そんなことより僕はなんとしてでも×××と話して誤解を解かなければならないと思っていた。
しかし×××は僕をあからさまに避けていた。
怯えているようだった。

僕はもうタイミングをうかがっている場合ではないと思った。
必死になって×××の逃げようとする腕を掴んで引き留め、僕と向かい合わせる。
しかし僕が何かを言う前に彼女は訴えかけるように口を開く。

「どうして私ではダメだったの? 私は虎のことずっと好きだったのに。お願い、一緒にいてよ」

彼女の綺麗な瞳は見る間に赤くなり、頬を伝って止められないほどの涙が流れる。
声を上げて泣いていた。
僕はその背中を優しく撫でて、彼女の気持ちが落ち着くのをゆっくりと待った。

「あんな噂はデマだ。僕が×××以外の人と遊ぶわけないじゃないか。そんな時間が僕にあると思うか」 

そんなの嘘。
私に隠してる時間なんてたくさんあるもの。
どうせ私に嫌気がさしたんでしょ。
最近の虎の態度見てれば分かるもの。

そう言われてもう僕は何も言い返すことが出来なかった。

だから僕はこの際、態度で示そうかとも思った。
彼女を抱き寄せてその口を黙らせたかった。
彼女の泣く姿を僕が優しく包み隠してあげたかった。

しかし最後まで僕はそうしなかった。
彼女の泣く姿を、慟哭の言葉を、ただ正面から受け止める以外に何もしようとはしなかった。

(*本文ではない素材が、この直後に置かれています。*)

(* ===== verification/Position.v ===== *)
(** * Arbitrage positions

    Models [crates/polymarket-core/src/types/position.rs]: the position's
    record, its state machine, the quantities held and exited per leg, the
    P&L formulas of the two fee models, the three ways to close, and the
    retries and recoveries.  An operation on [&mut self] that returns a
    [Result] is a function to the position after the call and the result;
    [now] is the clock ([now'] a second reading). *)

From S2P Require Import Prelude F64 Platform Market.

(** Exit strategy for an arbitrage position. *)
Inductive ExitStrategy : Type := HoldToResolution | ExitOnCorrection.

(** Current state of a position in its lifecycle. *)
Inductive PositionState : Type :=
| Pending | Open | ExitReady | Closing | Closed | EntryFailed | ExitFailed | Stalled.

(** Fee model attached to a position at entry time. *)
Inductive PositionFeeModel : Type := LegacyFlat | ShareBased.

#[export] Instance ExitStrategy_eq_dec : EqDecision ExitStrategy.
Proof. solve_decision. Defined.
#[export] Instance PositionState_eq_dec : EqDecision PositionState.
Proof. solve_decision. Defined.
#[export] Instance PositionFeeModel_eq_dec : EqDecision PositionFeeModel.
Proof. solve_decision. Defined.

Definition fee_model_from_i16 (value : Z) : PositionFeeModel :=
  if (value =? 1)%Z then ShareBased else LegacyFlat.

Definition fee_model_as_i16 (m : PositionFeeModel) : Z :=
  match m with LegacyFlat => 0 | ShareBased => 1 end.

(** Which leg of a position is being operated on. *)
Inductive Leg : Type := YES | NO.

(** Maximum retry attempts before giving up. *)
Definition MAX_RETRY_ATTEMPTS : Z := 3.
(** Stale threshold in seconds (5 minutes). *)
Definition STALE_THRESHOLD_SECS : Z := 300.

Section Position.
Context `{DO : DecimalOps} `{CO : ChronoOps} `{UO : UuidOps}.

(** Reason for position failure. *)
Inductive FailureReason : Type :=
| OrderRejected (message : string)
| OrderTimeout (elapsed_ms : Z)
| InsufficientBalance
| MarketClosed
| PriceSlippage (expected actual : dec)
| ConnectivityError (message : string)
| OneLeggedEntry (held_leg message : string)
| StalePosition (last_update_secs : Z)
| UnknownFailure (message : string).

(** The [String] errors of the operations. *)
Inductive PositionError : Type :=
| CannotTransition (target from expected : PositionState)
| NoSuchLeg (leg : Leg)
| LegAlreadyExited (leg : Leg)
| ExitFillOnClosed
| ExitFillOnEntryFailed
| LegNotExited (leg : Leg)
| FillExceedsHeld (leg : Leg) (fill held : dec)
| AlreadyClosed
| NeverEntered
| NotEntryFailed (from : PositionState)
| NotOneLegged
| MaxRetriesExceeded (count : Z).

(** An arbitrage position tracking both YES and NO holdings. *)
Record Position : Type := {
  pos_id : Uuid;
  pos_market_id : string;
  yes_entry_price : dec;
  no_entry_price : dec;
  quantity : dec;
  entry_timestamp : datetime;
  exit_strategy : ExitStrategy;
  pos_state : PositionState;
  unrealized_pnl : dec;
  realized_pnl : option dec;
  exit_timestamp : option datetime;
  yes_exit_price : option dec;
  no_exit_price : option dec;
  failure_reason : option FailureReason;
  retry_count : Z;
  last_updated : datetime;
  pre_stall_state : option PositionState;
  fee_model : PositionFeeModel;
  resolution_payout_per_share : dec;
  yes_entry_fee_shares : dec;
  no_entry_fee_shares : dec;
  held_yes_qty : dec;
  held_no_qty : dec;
  exited_yes_qty : dec;
  exited_no_qty : dec;
  resolution_winner : option string;
}.

(** A new pending position; [id] is the fresh identifier. *)
Definition position_new (id : Uuid) (now : datetime) (market_id : string)
    (yes_price no_price qty : dec) (strategy : ExitStrategy) : Position :=
  let legacy_entry_fee_drag := ((yes_price + no_price) * DEFAULT_FEE)%dec in
  {| pos_id := id;
     pos_market_id := market_id;
     yes_entry_price := yes_price;
     no_entry_price := no_price;
     quantity := qty;
     entry_timestamp := now;
     exit_strategy := strategy;
     pos_state := Pending;
     unrealized_pnl := ZERO;
     realized_pnl := None;
     exit_timestamp := None;
     yes_exit_price := None;
     no_exit_price := None;
     failure_reason := None;
     retry_count := 0;
     last_updated := now;
     pre_stall_state := None;
     fee_model := LegacyFlat;
     resolution_payout_per_share := dec_max (ONE - legacy_entry_fee_drag)%dec ZERO;
     yes_entry_fee_shares := ZERO;
     no_entry_fee_shares := ZERO;
     held_yes_qty := ZERO;
     held_no_qty := ZERO;
     exited_yes_qty := ZERO;
     exited_no_qty := ZERO;
     resolution_winner := None |}.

今この状況が改善に向かったところで行き着く関係は結局同じだろう。
ならば今ここで。この関係を終わらせることがお互いにとって最善なのかも知れない。
そう信じたかった。


僕はこの日から人を信用しなくなった。
僕が普通の人と関わってはいけなかったのだ。
好きだった×××が変わってしまったという事実だけが僕の心に深い傷跡を残す。
僕はクラスに関わるのをやめた。
人とあまり喋らなくなった。
傍観すらやめた。

見ない。聞かない。関わらない。

あれからクラスの男子の何人かが×××に告白しに言ったらしい。
男子なんて可愛い子がいればすぐ惚れる。
僕と付き合い始めてより可愛くなり、クラスでもそう認知されるようになった×××のことなら尚更クラスの男子たちはほっとかないのだろう。

僕との関係が壊れ、傷心な彼女が狙い目だとでも思っているのだろうか。
しかし×××はその全てを断ったらしい。
しかもばっさりと。――もう僕には関係の無いことだ。

僕は一度、体育祭における応援合戦という縦割りのクラスによる団対抗戦の練習で僕は新実からきつい平手を一度食らった。
このときくらいは倒れ込む僕に対してクラスメイトの何人かは優しかった。
でも三日に一度の僕が皆と同じ振り付けを覚えられるわけがないじゃないか。


「一応クラスが同じなんだから、ちょっとはクラスのために動けよ」
 
このとき新実はそう言って叩いた。

一応ってどういう意味なんだろう。

僕には分からない。

僕はもうクラスのことには関わりたくなかった。

より熱心に“歴史渡り”の仕事をした。